Processional Cross

Date: ca. 1150–75

Geography: Made in Asturias, Spain

Culture: Spanish

Medium: Silver, partially gilt on wood core, carved gems, jewels

Dimensions: 23 1/4 in. × 19 in. × 3 7/16 in. (59.1 × 48.3 × 8.7 cm)

Classification: Metalwork-Silver

Credit Line: Gift of J. Pierpont Morgan, 1917

Accession Number: 17.190.1406


This cross, used for church processions, conveys the luxuriousness found within many of the small churches that dotted the Christian kingdoms of northern Spain during the Middle Ages. The twelfth-century Church of San Salvador, whence this cross came, stands in the remote hills fifty miles east of Oviedo, once the capital of the kingdom of Asturias.

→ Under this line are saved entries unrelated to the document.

Definition set_cut3d (v : string) (c : config) : config :=
  {| inputfile := inputfile c; mplot := mplot c; splot := splot c; cut3d := v;
     degen := degen c; eigen := eigen c; order := order c; psplt := psplt c |}.

Definition missing_file_message (path : string) : string :=
  nl +++ "file " +++ path +++ " does not exist" +++ nl.

(** The four ways a command line supplies the value [v] to the cut option in
    front of the arguments [rest]: [-c v], [-cv], [--c v] and [--c=v]. *)
Inductive supplies_cut (v : string) (rest : list string) : list string -> Prop :=
| cut_short_separate : supplies_cut v rest ("-c" :: v :: rest)
| cut_short_attached : v <> "" -> supplies_cut v rest (("-c" +++ v) :: rest)
| cut_long_separate : supplies_cut v rest ("--c" :: v :: rest)
| cut_long_attached : supplies_cut v rest (("--c=" +++ v) :: rest).

(** *** The shape of a command line *)

(** The names [getopt] can give an option with [shortopts] and [longopts]. *)
Definition option_names : list string :=
  ["-h"; "-m"; "-s"; "-d"; "-e"; "-j"; "-r"; "-i"; "-c"; "--i"; "--c"].

(** The option [name] is among the parsed options. *)
Definition given (name : string) (opts : optlist) : bool :=
  existsb (fun p => String.eqb (fst p) name) opts.

(** The argument of the last option among [names], [default] without one. *)
Definition last_value (names : list string) (default : string) (opts : optlist) : string :=
  fold_left (fun acc p => if mem (fst p) names then snd p else acc) opts default.

(** The letters of [shortopts] without a colon after them, and those with
    one. *)
Definition is_flag (ch : ascii) : bool :=
  existsb (Ascii.eqb ch) ["h"; "m"; "s"; "d"; "e"; "j"; "r"]%char.

Definition takes_value (ch : ascii) : bool :=
  existsb (Ascii.eqb ch) ["i"; "c"]%char.

Fixpoint flags_only (s : string) : bool :=
  match s with
  | EmptyString => true
  | String ch s' => is_flag ch && flags_only s'
  end.

(** One pair per letter of a bundle of flags. *)
Fixpoint flag_opts (s : string) : optlist :=
  match s with
  | EmptyString => []
  | String ch s' => ("-" +++ String ch "", "") :: flag_opts s'
  end.

(** Command lines made of whole options, with the options they stand for:
    bundles of flags ([-rem]), a value option at the end of a bundle with its
    value in the next argument ([-ri mesh]) or attached ([-rimesh]), and the
    long forms [--i mesh] and [--i=mesh]. *)
Inductive option_words : list string -> optlist -> Prop :=
| words_nil : option_words [] []
| words_flags cs ws opts :
    cs <> "" -> flags_only cs = true -> option_words ws opts ->
    option_words (("-" +++ cs) :: ws) (flag_opts cs ++ opts)
| words_short_separate cs ch v ws opts :
    flags_only cs = true -> takes_value ch = true -> option_words ws opts ->
    option_words (("-" +++ cs +++ String ch "") :: v :: ws)
                 (flag_opts cs ++ ("-" +++ String ch "", v) :: opts)
| words_short_attached cs ch v ws opts :
    flags_only cs = true -> takes_value ch = true -> v <> "" -> option_words ws opts ->
    option_words (("-" +++ cs +++ String ch v) :: ws)
                 (flag_opts cs ++ ("-" +++ String ch "", v) :: opts)
| words_long_separate ch v ws opts :
    takes_value ch = true -> option_words ws opts ->
    option_words (("--" +++ String ch "") :: v :: ws) (("--" +++ String ch "", v) :: opts)
| words_long_attached ch v ws opts :
    takes_value ch = true -> option_words ws opts ->
    option_words (("--" +++ String ch ("=" +++ v)) :: ws)
                 (("--" +++ String ch "", v) :: opts).

(** The name of a long option written [--name] or [--name=value]: [opt[:i]]
    for the first [=], all of it without one. *)
Definition long_name (body : string) : string :=
  match split_at_char "=" body with
  | Some (l, _) => l
  | None => body
  end.

(** An argument that ends the options: one that does not start with a dash,
    a lone dash, or the terminator [--]. *)
Definition ends_options (a : string) : bool :=
  negb (startswith "-" a) || String.eqb a "-" || String.eqb a "--".

(** A value option written without its value. *)
Inductive wants_value : string -> Prop :=
| wants_short cs ch :
    flags_only cs = true -> takes_value ch = true ->
    wants_value ("-" +++ cs +++ String ch "")
| wants_long ch : takes_value ch = true -> wants_value ("--" +++ String ch "").

End Cli.

(** ** NumPy arrays

    A dense vector is a list of scalars and a dense matrix the list of its
    rows.  The scalar type and its arithmetic are an interface: the driver
    never looks inside a number.  Operands are taken to be conformable, as
    NumPy requires (a mismatch is a [ValueError] there). *)

Class Scalar (T : Type) : Type := {
  zero : T;
  one : T;
  add : T -> T -> T;
  mul : T -> T -> T;
  div : T -> T -> T;
  (** [x < y] *)
  ltb : T -> T -> bool;
  (** one entry of [np.allclose]: [|x - y| <= atol + rtol * |y|] *)
  isclose : T -> T -> bool
}.

(** The laws of exact arithmetic that the algebra of permutations rests on:
    sums may be reassociated and reordered, [zero] absorbs and [one] is
    neutral in a product.  Integers, rationals and reals have them;
    floating-point addition is not associative. *)
Class Exact (T : Type) {num : Scalar T} : Prop := {
  exact_add_comm : forall x y : T, add x y = add y x;
  exact_add_assoc : forall x y z : T, add x (add y z) = add (add x y) z;
  exact_add_0_l : forall x : T, add zero x = x;
  exact_mul_comm : forall x y : T, mul x y = mul y x;
  exact_mul_0_l : forall x : T, mul zero x = zero;
  exact_mul_1_l : forall x : T, mul one x = x
}.

Module Np.
Section Arrays.
Context {T : Type} {num : Scalar T}.

Definition vector : Type := list T.
Definition matrix : Type := list (list T).

(** [np.shape(a)[0]], [a.shape[0]] *)
Definition nrows (a : matrix) : nat := List.length a.
Definition ncols (a : matrix) : nat :=
  match a with
  | [] => 0
  | r :: _ => List.length r
  end.

(** [a[i][j]] *)
Definition entry (a : matrix) (i j : nat) : T := nth j (nth i a []) zero.

(** [a] is an [n] by [m] array *)
Definition has_shape (n m : nat) (a : matrix) : Prop :=
  List.length a = n /\ Forall (fun r => List.length r = m) a.

(** [np.zeros([n, m])] *)
Definition zeros (n m : nat) : matrix := repeat (repeat zero m) n.

(** [np.identity(n)] *)
Definition identity (n : nat) : matrix :=
  map (fun i => map (fun j => if Nat.eqb i j then one else zero) (seq 0 n)) (seq 0 n).

(** Row [p] of the [n] by [n] identity. *)
Definition unit_row (n p : nat) : vector :=
  map (fun j => if Nat.eqb j p then one else zero) (seq 0 n).

(** The permutation matrix with a one at column [pi[i]] of row [i], so that
    [(Q v)[i] = v[pi[i]]]. *)
Definition perm_matrix (pi : list nat) : matrix := map (unit_row (List.length pi)) pi.

(** [np.transpose(a)] *)
Definition transpose (a : matrix) : matrix :=
  map (fun j => map (fun r => nth j r zero) a) (seq 0 (ncols a)).

Definition inner (u v : vector) : T :=
  fold_left add (map (fun p => mul (fst p) (snd p)) (combine u v)) zero.

(** [np.dot(a, v)] and [np.matmul(a, v)] for a 2-D [a] and a 1-D [v] *)
Definition dot (a : matrix) (v : vector) : vector := map (fun r => inner r v) a.
Definition matmul (a : matrix) (v : vector) : vector := map (fun r => inner r v) a.

(** [np.matmul(a, b)] for 2-D operands *)
Definition matmul2 (a b : matrix) : matrix :=
  map (fun r => map (fun c => inner r c) (transpose b)) a.

(** [np.block([[a, b], [c, d]])] *)
Definition hstack (a b : matrix) : matrix :=
  map (fun p => fst p ++ snd p) (combine a b).
Definition block (a b c d : matrix) : matrix := hstack a b ++ hstack c d.

(** [np.allclose(u, v)] on 1-D arrays *)
Definition allclose (u v : vector) : bool :=
  forallb (fun p => isclose (fst p) (snd p)) (combine u v).

(** Python's [min] and [max] over a sequence; [None] is the
    [ValueError] they raise on an empty one. *)
Definition py_min (l : list T) : option T :=
  match l with
  | [] => None
  | x :: xs => Some (fold_left (fun m v => if ltb v m then v else m) xs x)
  end.
Definition py_max (l : list T) : option T :=
  match l with
  | [] => None
  | x :: xs => Some (fold_left (fun m v => if ltb m v then v else m) xs x)
  end.

End Arrays.
Arguments vector T : clear implicits.
Arguments matrix T : clear implicits.
End Np.

(** ** The driver [laplace] *)

(** The modules the driver imports but does not define ([mesh], [matvec],
    [reorder], [save], [plot]) and the SciPy/LAPACK kernels it calls.  The
    value-returning ones are the fields below; [save] and [plot] only act, and
    appear as events.  [D] is a mesh or force descriptor (an entry of
    [rdict]), [S] a sparse matrix, [E] an eigenvalue. *)
Record collaborators (T D S E : Type) : Type := {
  parse_meshfile : string -> string * Z * list (string * D);
  generate_mesh : D -> Np.vector T;
  matvec_1d : Np.vector T -> D -> D -> bool -> Np.matrix T * Np.vector T;
  matvec_2d : Np.vector T -> Np.vector T -> D -> D -> D -> bool
              -> Np.matrix T * Np.vector T;
  matvec_3d : Np.vector T -> Np.vector T -> Np.vector T -> D -> D -> D -> D -> bool
              -> Np.matrix T * Np.vector T;
  (** [reorder(a, b, nx, ny, nz)] returns [q, a, b] *)
  reorder : Np.matrix T -> Np.vector T -> Z -> Z -> Z
            -> Np.matrix T * Np.matrix T * Np.vector T;
  csr_matrix : Np.matrix T -> S;
  spsolve : S -> Np.vector T -> Np.vector T;
  eigvals : Np.matrix T -> list E;
  np_abs : E -> T
}.
Arguments parse_meshfile {T D S E} _ _.
Arguments generate_mesh {T D S E} _ _.
Arguments matvec_1d {T D S E} _ _ _ _ _.
Arguments matvec_2d {T D S E} _ _ _ _ _ _ _.
Arguments matvec_3d {T D S E} _ _ _ _ _ _ _ _ _.
Arguments reorder {T D S E} _ _ _ _ _ _.
Arguments csr_matrix {T D S E} _ _.
Arguments spsolve {T D S E} _ _ _.
Arguments eigvals {T D S E} _ _.
Arguments np_abs {T D S E} _ _.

Fashioned from silver that was then gilded, the cross shows a crowned, crucified Christ flanked by the mourning Virgin and Saint John. An angel appears at the top, and the first man Adam rises from his grave at the bottom. A rock crystal above Christ's head covered a cavity meant for a now-missing relic. Gilded silver bars attached to each of the four arms of the cross served as settings for an array of gems, including antique intaglios. Most have disappeared, but two remain: one showing an ancient Victory figure and the other a male nude with a fish and spear—venerable embellishments for a sumptuous object.